In 2021, Mackenzie was announced as the Honorary Commander of the Fort Henry Guard, based out of Fort Henry National Historic Site in Kingston, Ontario, and held the position until 2024.

===Politics===
In the 1997 federal election, MacKenzie was Progressive Conservative candidate for Parliament for the central Ontario riding of Parry Sound-Muskoka. Visiting the riding, Tory leader Jean Charest rhetorically asked a crowd of supporters whether MacKenzie or Sheila Copps would be a better Deputy Prime Minister, but later explained that this was an example rather than his party's selection. The Tories improved their standing and regained official party status, though MacKenzie finished second to Liberal incumbent Andy Mitchell.

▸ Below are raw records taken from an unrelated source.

Definition prepare (s : SessionState.t) (request : Uuid) (call_id : string) (p : TransitionProposal.t) :
    result ContextTransition.t ContextError.t :=
  let? _ := validate_proposal s p in
  let? history := ok_or (of_value (SessionState.history s)) ContextError.Json in
  let? covered := ok_or (of_value (slice (SessionState.history s) (TransitionProposal.range p)))
                    ContextError.Json in
  let transition := ContextTransition.mk (SessionState.cursor s) (history_len s) history covered
                      request call_id p in
  let? _ := validate_acceptance transition s in
  Ok transition.
End transitions.

(** ** Applying a command *)

(** [json!({..})]: serde_json keeps the keys of an object sorted. *)
Definition assistant_message (text : string) : Value :=
  VObject [("content", VString text); ("role", VString "assistant")].
Definition developer_message (text : string) : Value :=
  VObject [("content", VString text); ("role", VString "developer")].
Definition call_output (call_id output : string) : Value :=
  VObject [("call_id", VString call_id); ("output", VString output);
           ("type", VString "function_call_output")].

Module Apply.
Import SessionState.

(** [get_mut(&id)] followed by an assignment. *)
Definition update_submission (f : Submission.t → Submission.t) (request : Uuid) (s : t) : t :=
  s <| submissions := alter f request s.(submissions) |>.

(** [queue_order.retain(|id| id != request)] *)
Definition unqueue (request : Uuid) (queue : list Uuid) : list Uuid :=
  base.filter (λ id, id ≠ request) queue.

(** [queue.insert(position, id)] *)
Definition insert_at (position : nat) (id : Uuid) (queue : list Uuid) : list Uuid :=
  take position queue ++ id :: drop position queue.

Definition move_queue (queue : list Uuid) (request : Uuid) (before : option Uuid) : list Uuid :=
  let queue := unqueue request queue in
  let position :=
    match before ≫= λ b, fst <$> list_find (eq b) queue with
    | Some position => position
    | None => length queue
    end in
  insert_at position request queue.

(** The digests of the reviews an input refers to, in order. *)
Definition review_digests (content : list Value) : result (list Digest) SessionError.t :=
  for_each (λ digests part,
    if value_is (index part "type") "tact_review" then
      let? d := ok_or (digest_from_value (index part "digest")) SessionError.Json in
      Ok (digests ++ [d])
    else Ok digests) []
    (content ≫= λ message, default [] (as_array (index message "content"))).

Definition record_calls (request : Uuid) (items : list Value) (calls : gmap string RecordedToolCall.t) :
    gmap string RecordedToolCall.t :=
  foldl (λ calls item,
    if is_call item then
      match as_str (index item "call_id") with
      | Some id => <[id := RecordedToolCall.mk request None]> calls
      | None => calls
      end
    else calls) calls items.

(** The call is open in the active request. *)
Definition pending_call (s : t) (request : Uuid) (call_id : string) : bool :=
  bool_decide (s.(active_request) = Some request)
  && match s.(tool_calls) !! call_id with
     | Some call => (RecordedToolCall.request call =? request)%N
                    && bool_decide (RecordedToolCall.output call = None)
     | None => false
     end.

Definition begin_request (operation : Uuid) (k : RequestKind) (s : t) : t :=
  let s := s <| active_request := Some operation |> in
  let s := s <| kind := k |> in
  let s := s <| outcome := None |> in
  s <| error := None |>.

Section apply.
Context `{!Sha256, !Serde (list Value), !Serde SessionCommand.t, !Serde SessionConfig.t,
  !Serde RevisionManifest.t, !Serde Value, !Serde SessionAdmissionRequest.t, !Serde ModelSettings.t}.
(** [Uuid::new_v5] for hooks and the text of a [Uuid]. *)
Variable hook_id : Uuid → Uuid → Uuid.
Variable uuid_text : Uuid → string.

Definition tool_result (s : t) (call_id output : string) : t :=
  let s := s <| tool_calls :=
    alter (λ c, c <| RecordedToolCall.output := Some (digest_of output) |>) call_id s.(tool_calls) |> in
  s <| history := s.(history) ++ [call_output call_id output] |>.

(** The end of [apply]: the operation is recorded under the digest of its command
    and the revision advances; between requests everything so far is settled. *)
Definition commit (s : t) (operation : Uuid) (command : SessionCommand.t) : result t SessionError.t :=
  let? digest := ok_or (of_value command) SessionError.Json in
  let s := s <| operations := <[operation := digest]> s.(operations) |> in
  let s := s <| revision := u64_succ s.(revision) |> in
  Ok (if bool_decide (s.(active_request) = None) then
        let s := s <| settled_revision := s.(revision) |> in
        s <| settled_history_items := N.of_nat (length s.(history)) |>
      else s).
Definition push_segment (s : SessionState.t) (role : ContextSegmentRole.t) (start end_ : nat)
    (representation : ContextRepresentation.t) (values : list Value) (d : derived) :
    result derived ContextError.t :=
  let at_ := length (derived_input d) in
  let? g := segment role (SessionState.cursor s) start end_ at_ (at_ + length values)
              (SessionState.history s) representation values in
  Ok (mk_derived (derived_input d ++ values) (derived_segments d ++ [g]) (derived_omitted d)).

Definition covers (i : N) (c : ContextTransition.t) : bool :=
  (HistoryRange.start (ContextTransition.range c) <=? i)%N && (i <? HistoryRange.end_ (ContextTransition.range c))%N.

Definition derive_segment (s : SessionState.t) (representation : ContextRepresentation.t)
    (native : ContextView.t) (d : derived) (g : ContextSegment.t) : result derived ContextError.t :=
  if negb (bool_decide (ContextSegment.role g = ContextSegmentRole.StableHistory)) then Ok d else
  let i := HistoryRange.start (ContextSegment.range g) in
  let covered := List.find (covers i) (SessionState.context_transitions s) in
  let? d :=
    match covered with
    | Some c =>
        let r := ContextTransition.range c in
        if (i =? HistoryRange.start r)%N then
          let? item := transition_item c in
          push_segment s ContextSegmentRole.DerivedSummary (N.to_nat (HistoryRange.start r))
            (N.to_nat (HistoryRange.end_ r)) representation [item] d
        else Ok d
    | None => Ok d
    end in
  if bool_decide (is_Some covered)
     && negb (value_is (index (default VNull (nth_value (SessionState.history s) i)) "role") "user")
  then Ok (mk_derived (derived_input d) (derived_segments d) (derived_omitted d + 1)%N)
  else
    push_segment s ContextSegmentRole.StableHistory
      (N.to_nat (HistoryRange.start (ContextSegment.range g))) (N.to_nat (HistoryRange.end_ (ContextSegment.range g)))
      representation
      (sublist (N.to_nat (HistoryRange.start (ContextSegment.input_range g)))
         (N.to_nat (HistoryRange.end_ (ContextSegment.input_range g))) (ContextView.input native)) d.
(* ===== verification/SessionCommands.v ===== *)
(** * Commands on sessions (crates/harness/src/store.rs)

    What the store lets a caller do with a session: create, fork or import it, send
    it a command with its guards, start or resume a task in it, read its history
    through its ancestry, and total its cost. The clock and fresh identifiers are
    inputs; an operation that fails leaves the store unchanged, as its transaction
    is dropped. *)

From S2P Require Import Prelude Digest Contract State Artifacts Workspace Input ArtifactGraph Journal Store StoreTasks.
From S2P Require Import Cost Conversation Admission Session Context SessionStore.

(** ** Cost *)

Module ProviderCostSummary.
Record t : Type := mk { total : UsdCost; uncertain : bool }.
End ProviderCostSummary.

(** The loop's locals: the calls with usage, the receipts and the uncertainty. *)
Definition cost_loop : Type := gset Uuid * gmap Uuid (option UsdCost) * bool.

Definition cost_step (acc : cost_loop) (command : SessionCommand.t) : cost_loop :=
  let '(usage_calls, receipts, uncertain) := acc in
  match command with
  | SessionCommand.ProviderUsage _ (Some call) _ _ => ({[call]} ∪ usage_calls, receipts, uncertain)
  | SessionCommand.ProviderUsage _ None _ _ => (usage_calls, receipts, true)
  | SessionCommand.ProviderCost _ call cost_usd =>
      match receipts !! call with
      | Some previous =>
          if bool_decide (previous ≠ cost_usd) then (usage_calls, receipts, true) else acc
      | None => (usage_calls, <[call := cost_usd]> receipts, uncertain)
      end
  | _ => acc
  end.

Definition add_cost (acc : UsdCost * bool) (cost : option UsdCost) : UsdCost * bool :=
  match cost ≫= UsdCost.checked_add acc.1 with
  | Some next => (next, acc.2)
  | None => (acc.1, true)
  end.

Definition cost_of (commands : list SessionCommand.t) : ProviderCostSummary.t :=
  let '(usage_calls, receipts, uncertain) := foldl cost_step (∅, ∅, false) commands in
  let uncertain := uncertain || negb (bool_decide (usage_calls ⊆ dom receipts)) in
  let '(total, uncertain) := foldl add_cost (UsdCost.ZERO, uncertain) (btree_values receipts) in
  ProviderCostSummary.mk total uncertain.

Section commands.
Context {SHA : Sha256} {SER : StoreSerde} {SES : SessionSerde} {HOST : Host}.
Implicit Types (db : SessionDb) (s : SessionState.t) (a : ArtifactStore.t).
Variable now_ms : N → N.

Notation invalid reason := (StoreError.Invalid reason).
Notation integrity reason := (StoreError.Integrity reason).

(** [append_terminates]: the loop over the parts always ends. *)
Definition append_session db s (head : Digest) (operation : Uuid) (command : SessionCommand.t) :
    result (SessionDb * SessionState.t * Digest) StoreError.t :=
  default (Err StoreError.Json) (append_session_command now_ms db s head operation command).

(** [uuid::Uuid::new_v5(&id, b"...")] of the operations a request derives. *)
Definition task_link (operation : Uuid) : Uuid := new_v5 operation "task-link".

(** ** Creation *)

(** The two snapshots a workspace refers to are stored with their files. *)
Definition seed_available a (seed : WorkspaceSeed.t) (origin source : StoreError.t) :
    result unit StoreError.t :=
  let available digest error :=
    map_err (λ _, error)
      (let? snapshot := Snapshot.load digest a in Snapshot.verify_artifacts snapshot a) in
  let? _ := available (WorkspaceSeed.origin seed) origin in
  available (WorkspaceSeed.source seed) source.
Definition run_probe (w : World.t) (control : bool) (job_id : Uuid) (probe : Probe.t) (snapshot : Snapshot.t)
    (timeout_ms : N) : ProbeReport.t :=
  match probe with
  | Probe.File id path content =>
      let passed := match Snapshot.entries snapshot !! path with
                    | Some (Entry.File actual _) => bool_decide (actual = content)
                    | _ => false
                    end in
      ProbeReport.mk id passed true 1 "" "" None
  | Probe.Command id command exit_code stdout stderr =>
      match World.run w control job_id command timeout_ms with
      | Ok e =>
          let ok := match ExecutionResult.status e with
                    | ExecutionStatus.Exited code => negb (code =? 126)%Z && negb (code =? 127)%Z
                    | _ => false
                    end in
          let passed := bool_decide (ExecutionResult.status e = ExecutionStatus.Exited exit_code)
                        && Expectation.holds stdout (ExecutionResult.stdout e)
                        && Expectation.holds stderr (ExecutionResult.stderr e) in
          ProbeReport.mk id passed ok
            (if ok then 1 + count stdout + count stderr else 0)%N
            (ExecutionResult.stdout e) (ExecutionResult.stderr e) (Some e)
      | Err text => ProbeReport.mk id false false 0 "" text None
      end
  end.

(** The loop over the probes: their reports, and the index at which it broke. *)
Fixpoint run_probes (w : World.t) (job : Uuid) (control : bool) (snapshot : Snapshot.t) (i : nat)
    (probes : list Probe.t) : list ProbeReport.t * option nat :=
  match probes with
  | [] => ([], None)
  | probe :: probes =>
      let remaining := World.remaining w control i in
      if (remaining =? 0)%N || World.cancelled w control i then ([], Some i) else
      let report := run_probe w control (probe_job_id job (Probe.id probe) control) probe snapshot remaining in
      let '(reports, broke) := run_probes w job control snapshot (S i) probes in
      (report :: reports, broke)
  end.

Around 2011, MacKenzie unsuccessfully advocated for a plan to revive and modernize the Avro Canada Arrow interceptor aircraft as an alternative to the Lockheed Martin Lightning II multirole fighter then being considered for Canadian service. MacKenzie said he was not working for Bourdeau Industries, the private proposer of the plan, but governmental accountability advocate Duff Conacher, interviewed by the CBC, questioned MacKenzie's activity as a possible conflict of interest and expressed concern that it was possible for him to deliver a company's proposal to the government without being a registered lobbyist.

====Electoral record====

v; t; e; 1997 Canadian federal election: Parry Sound—Muskoka
Party: Candidate; Votes; %; ±%; Expenditures
Liberal; Andy Mitchell; 17,752; 41.60; −2.39; $50,060
Progressive Conservative; Lewis MacKenzie; 11,435; 26.79; +6.13; $57,680
Reform; Peter Spadzinski; 10,909; 25.56; −2.71; $37,010
New Democratic; Carl Wirth; 1,700; 3.98; −0.77; $9,543
Green; Glen Hodgson; 513; 1.20; $1,385
Canadian Action; Jackie Raney; 236; 0.55; $1,277
Natural Law; Rick Alexander; 133; 0.31; $0
Total valid votes: 42,678; 100.00
Rejected, unmarked and declined ballots: 135; 0.32; −0.15
Turnout: 42,813; 69.11; +0.01
Electors on the lists: 61,951
Percentage change figures are factored for redistribution.
Sources: Official Results, Elections Canada and Financial Returns, Elections Canada.

==Honours==
In 1993 he was that year's recipient of the Vimy Award, from the "Conference of Defence Associations Institute".

In 2006, he was made a Member of the Order of Canada.